Bassanese's Market Insights: $A still too high for the RBA | BetaShares

Bassanese’s Market Insights: $A still too high for the RBA

BY David Bassanese | 7 July 2015

The Reserve Bank of Australia’s (RBA’s) decision to leave official interest rates on hold in July was no surprise to the market. That said, there were some very subtle, but important aspects to the RBA’s post-meeting policy statement that investors should be aware of.

Keep watching the unemployment rate

For starters, the RBA has re-emphasised the importance it places on trends in the unemployment rate when trying to understand the economy’s performance. In its July Statement, the RBA did away with its previous detailed analysis of disparate trends in consumer spending, business investment and public demand.  Instead, it merely noted that the unemployment rate “though elevated, has been little changed recently.”

When there are clear divergent forces in the economy – as is the case today, with moderate consumer spending, strong housing construction but weak business investment and public demand – the RBA tends to fall back on trends in the unemployment rate, as the single best timely gauge of how the economy overall is traveling.  In this regard, the fact the unemployment rate has remained broadly steady in recent months – despite persistent below-trend economic growth – appears to have provided some comfort to the RBA, enabling it retain only a weak policy easing bias.

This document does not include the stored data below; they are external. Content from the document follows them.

(* ===== verification/EventsSpec.v ===== *)
(** * What the event bus promises

    However subscriptions interleave, fail, are cancelled or see their consumer die, one
    consumer at most runs for a type, so that a message of the queue reaches every handler
    registered for its type once.  The other half does not hold: a subscription that fails
    or is cancelled can leave registered handlers without a consumer, and a cancelled one
    leaves them so for ever. *)

From S2P Require Import Prelude Mq Events.

Local Open Scope ecat_scope.

Module EventsSpec.
Import EventBus.

Section Spec.
Context {ES : EventSerde}.

Definition starting (name : string) (c : call) : Prop :=
  match c with Checking _ => False | Subscribing n | Binding n _ => n = name end.

#[export] Instance starting_dec name c : Decision (starting name c).
Proof. destruct c; cbn; apply _. Defined.

Definition live (s : bus) (t : nat) (name : string) : Prop :=
  exists k, tasks s !! t = Some k /\ running k = true /\ topic k = name.

(** Who is setting up or running the consumer of a type. *)
Record bus_inv (s : bus) : Prop := {
  bi_one : forall name, (length (filter (starting name) (calls s)) <= 1)%nat;
  bi_claim : forall name c, c ∈ calls s -> starting name c -> consumers s !! name = Some None;
  bi_live : forall name t, live s t name ->
    consumers s !! name = Some (Some t) \/ (consumers s !! name = Some None /\ Binding name t ∈ calls s)
}.

Lemma starting_count name l1 c l2 :
  length (filter (starting name) (l1 ++ c :: l2)) =
    (length (filter (starting name) (l1 ++ l2)) + if decide (starting name c) then 1 else 0)%nat.
Proof.
  rewrite !filter_app, !length_app, filter_cons. destruct (decide (starting name c)); cbn [length]; lia.
Qed.

Lemma fewer_starting s name l1 c l2 :
  (forall n, (length (filter (starting n) (calls s)) <= 1)%nat) -> calls s = l1 ++ c :: l2 ->
  (length (filter (starting name) (l1 ++ l2)) <= 1)%nat.
Proof. intros H E. specialize (H name). rewrite E, starting_count in H. destruct (decide _); lia. Qed.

Indeed, the July Statement again excluded any reference to an explicit easing bias of the type seen earlier this year. In turn, that suggests the RBA is still not contemplating another interest rate cut anytime soon – even though August is one of the four “windows of opportunity” each year in which the RBA’s policy meeting comes just after the latest consumer price index report, and just before its quarterly  economic forecasting update contained in the Statement on Monetary Policy.

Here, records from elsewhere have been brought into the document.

(** C29. The SQL store refines the in-memory store: from tables that hold a store, every
    sequence of loads, saves and step updates gets the same answers from both, and leaves
    tables that hold the new store. *)
Theorem sql_store_refines_memory l w s :
  holds w s -> Forall storable_op l ->
  (run sql_op l w).1 = (run mem_op l s).1 /\ holds (run sql_op l w).2 (run mem_op l s).2.
Proof.
  revert w s. induction l as [|o l IH]; intros w s Hh Hl; [done|]. apply Forall_cons in Hl as [Ho Hl]. cbn.
  destruct (op_refines o w s Hh Ho) as [H1 H2]. destruct (sql_op o w) as [a w'], (mem_op o s) as [b s']. cbn [fst snd] in *. subst b.
  destruct (IH w' s' H2 Hl) as [H3 H4]. destruct (run sql_op l w'), (run mem_op l s'). cbn [fst snd] in *. by subst.
Qed.

End Spec.
End SagaSqlSpec.

(** ** A database *)

Module SagaSqlDemo.
Import Rdbms State SagaSql SagaSqlSpec.

#[local] Instance demo_number : JsonNumber := {|
  Number := Z;
  number_as_i64 n := if bool_decide (in_i64 n) then Some n else None;
  number_is_u64 n := 0 <=? n;
  number_as_f64 n := None;
  number_text n := dec_text n
|}.

#[local] Instance demo_text : JsonText := {| value_text v := match v with VString s => s | _ => "null" end |}.
#[local] Instance demo_parse : JsonParse := {| value_parse s := Ok (VString s) |}.

#[local] Instance demo_int : JsonInt := {| number_of_i64 n := (n : @Number demo_number); number_of_i64_as n H := ltac:(by cbn; rewrite bool_decide_true) |}.

Definition demo_perform (r : Request) (w : tables) : result Reply RdbmsError * tables :=
  match r with
  | ExecuteWith sql [VString id; VString s; VNumber n; VString c; VString _] =>
      (Ok (Affected 1), {| t_instances := <[id := (s, n : Z, c)]> (t_instances w); t_steps := t_steps w |})
  | ExecuteWith sql [VString id; VString step; VString x; VString _] =>
      (Ok (Affected 1), {| t_instances := t_instances w; t_steps := <[(id, step) := x]> (t_steps w) |})
  | QueryWith sql [VString id] =>
      (Ok (Rows (match t_instances w !! id with Some x => [instance_row id x] | None => [] end)), w)
  | QueryWith sql [VString id; VString step] =>
      (Ok (Rows (match t_steps w !! (id, step) with Some x => [<["status" := VString x]> (∅ : gmap string Value)] | None => [] end)), w)
  | _ => (Err (Database "syntax error"), w)
  end.

Definition demo_db : RdbmsClient tables unit :=
  {| perform_ := demo_perform; begin_ w := (Ok tt, w); replica_lag _ := None; dialect_ := Postgres |}.

#[local] Instance demo_database : SagaDatabase demo_db.
Proof.
  refine {| tables_of (w : tables) := w |}.
  - done.
  - intros w id s n c t. by eexists _, _.
  - intros w id. by eexists.
  - intros w id step x t. by eexists _, _.
  - intros w id step. by eexists.
Defined.

Definition order_saga : SagaState Value :=
  {| saga_id := "order-1"; status := Running; current_step := 2; context := VString "{}" |}.

Definition demo_ops : list op := [Save order_saga; SetStep "order-1" "pay" StepFailed; Load "order-1"; StepStatusOf "order-1" "pay"].

Definition no_tables : tables := {| t_instances := ∅; t_steps := ∅ |}.

Lemma sql_store_refines_memory_witness :
  (run (sql_op (fun _ => "now") demo_db) demo_ops no_tables).1 =
    [Done (Ok tt); Done (Ok tt); Loaded (Ok (Some order_saga)); Read (Ok StepFailed)] /\
  holds demo_db (run (sql_op (fun _ => "now") demo_db) demo_ops no_tables).2 (run mem_op demo_ops mem_empty).2.
Proof.
  apply (sql_store_refines_memory (fun _ => "now") demo_db demo_ops no_tables mem_empty).
  - split; cbn.
    + intros id. by rewrite !lookup_empty.
    + intros id st H. by rewrite lookup_empty in H.
    + intros k. by rewrite !lookup_empty.
  - repeat constructor.
Defined.

End SagaSqlDemo.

Of course, that could just mean the RBA is leaving itself leeway.  To my mind, it’s still possible the RBA could cut as early as next month if the Greek crisis worsens and/or the next CPI result is exceptionally low.  My base case at this stage, however, is that the RBA is likely to remain on hold for at least a few more months – which may make it a stretch for the Bank to cut twice more by year-end as my current forecasts imply.

That said, on the basis that even the RBA expects below-trend growth “for some time yet”, it’s hard to believe the unemployment rate won’t rise further. The Federal Government’s May Budget, for example, still forecast the unemployment rate will reach 6.5% by June 2016.

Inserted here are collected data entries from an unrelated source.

Definition half_rate : f64 := f64_div f64_one (f64_of_u64 2).
Definition sampling_sink : ClickhouseSink := {| ch_tables := [{| ch_name := "orders"; ch_id_col := "id" |}]; ch_sample := Some half_rate |}.
Definition three_rows : list Row := map int_row [-7; 2; 4].
Definition before_write : World := {| metadata_ready := false; behind := ({| d_rows := []; d_meta := ∅ |} : @server _ _ int_server) |}.
Definition three_digest : ChunkDigest :=
  match prepare sampling_sink "orders" "p202501" three_rows with
  | Ok d => d
  | Err _ => {| checksum := ""; sample_checksum := ""; sample_rows := 0; low_id := 0; high_id := 0 |}
  end.
Definition after_write : result string TieringError * World := write_chunk sampling_sink before_write "orders" "p202501" 0 three_rows.
Definition metadata_read : list Row := match rows_of (select_metadata_sql "orders" "p202501" 0) after_write.2 with Ok l => l | Err _ => [] end.
Definition cold_read : list Row := match rows_of (select_range_sql "orders" "id" (-7) 4) after_write.2 with Ok l => l | Err _ => [] end.

Lemma int_row_id i : in_i64 i -> row_id "id" (int_row i) = Some i.
Proof.
  unfold in_i64, row_id, int_row. intros Hi. rewrite lookup_singleton_eq. cbn. replace (- 2 ^ 63 <=? i) with true by lia.
  by replace (i <? 2 ^ 63) with true by lia.
Qed.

Even at US75c, the $A is still too high

Of course, the RBA is also hoping it does not need to cut interest rate further – lest it overly heat an already hot Sydney property market. In this regard, the RBA is hoping the $A will do more of the work required to stimulate the economy, by falling a lot further.  Indeed, even though the $A had by Wednesday morning weakened to a 6-year low of US 75c, the RBA still saw fit to suggest in its Statement that “further depreciation seems both likely and necessary”.  My long-held view has been that the $A will fall to US68c by year end – the most bearish forecast among 25 economists recently polled by the Sydney Morning Herald – remains firmly in place.

Investors wishing to express a view that the US$ will continue to rise against the A$ can do so using our U.S. Dollar ETF (ASX: USD), which aims to track the change in price of the United States dollar relative to the Australian dollar, before fees and expenses. For example, if the US$ goes up 10% against the A$ (i.e. the A$ falls in value) the ETF is designed to go up 10% too (before fees & expenses). More information on this ETF is available here.


  1. serop  |  July 8, 2015

    The Australian Dollar has fallen a lot so far,do you think overseas investing is still good,or not as
    compelling as it was when the Australian Dollar was higher? Would Australian Shares be a better
    investment seeing the dollar has gone down so much?

    1. David Bassanese  |  July 9, 2015

      Hi Serop

      Thanks for your question. Clearly the US dollar trade is less appealing than when I first started referring to it here at BetaShares around a year ago. That said, even at US75c or so the RBA still feels the $A is overvalued and would like to see it go lower. Our year-end target has been $US68c since February and mid mid-2016 I would expect a level around US65c – due to rising US interest rates and continued weakness in commodity prices. As for Australia vs. overseas equity I still favour international from a tactical perspective, but a good diversified portfolio should ideally have some of both – see our Global Market Review for our latest tactical thoughts. A weaker $A will eventually help the Australian economy and share market, but we still fave a pretty weak earnings outlook for a while yet.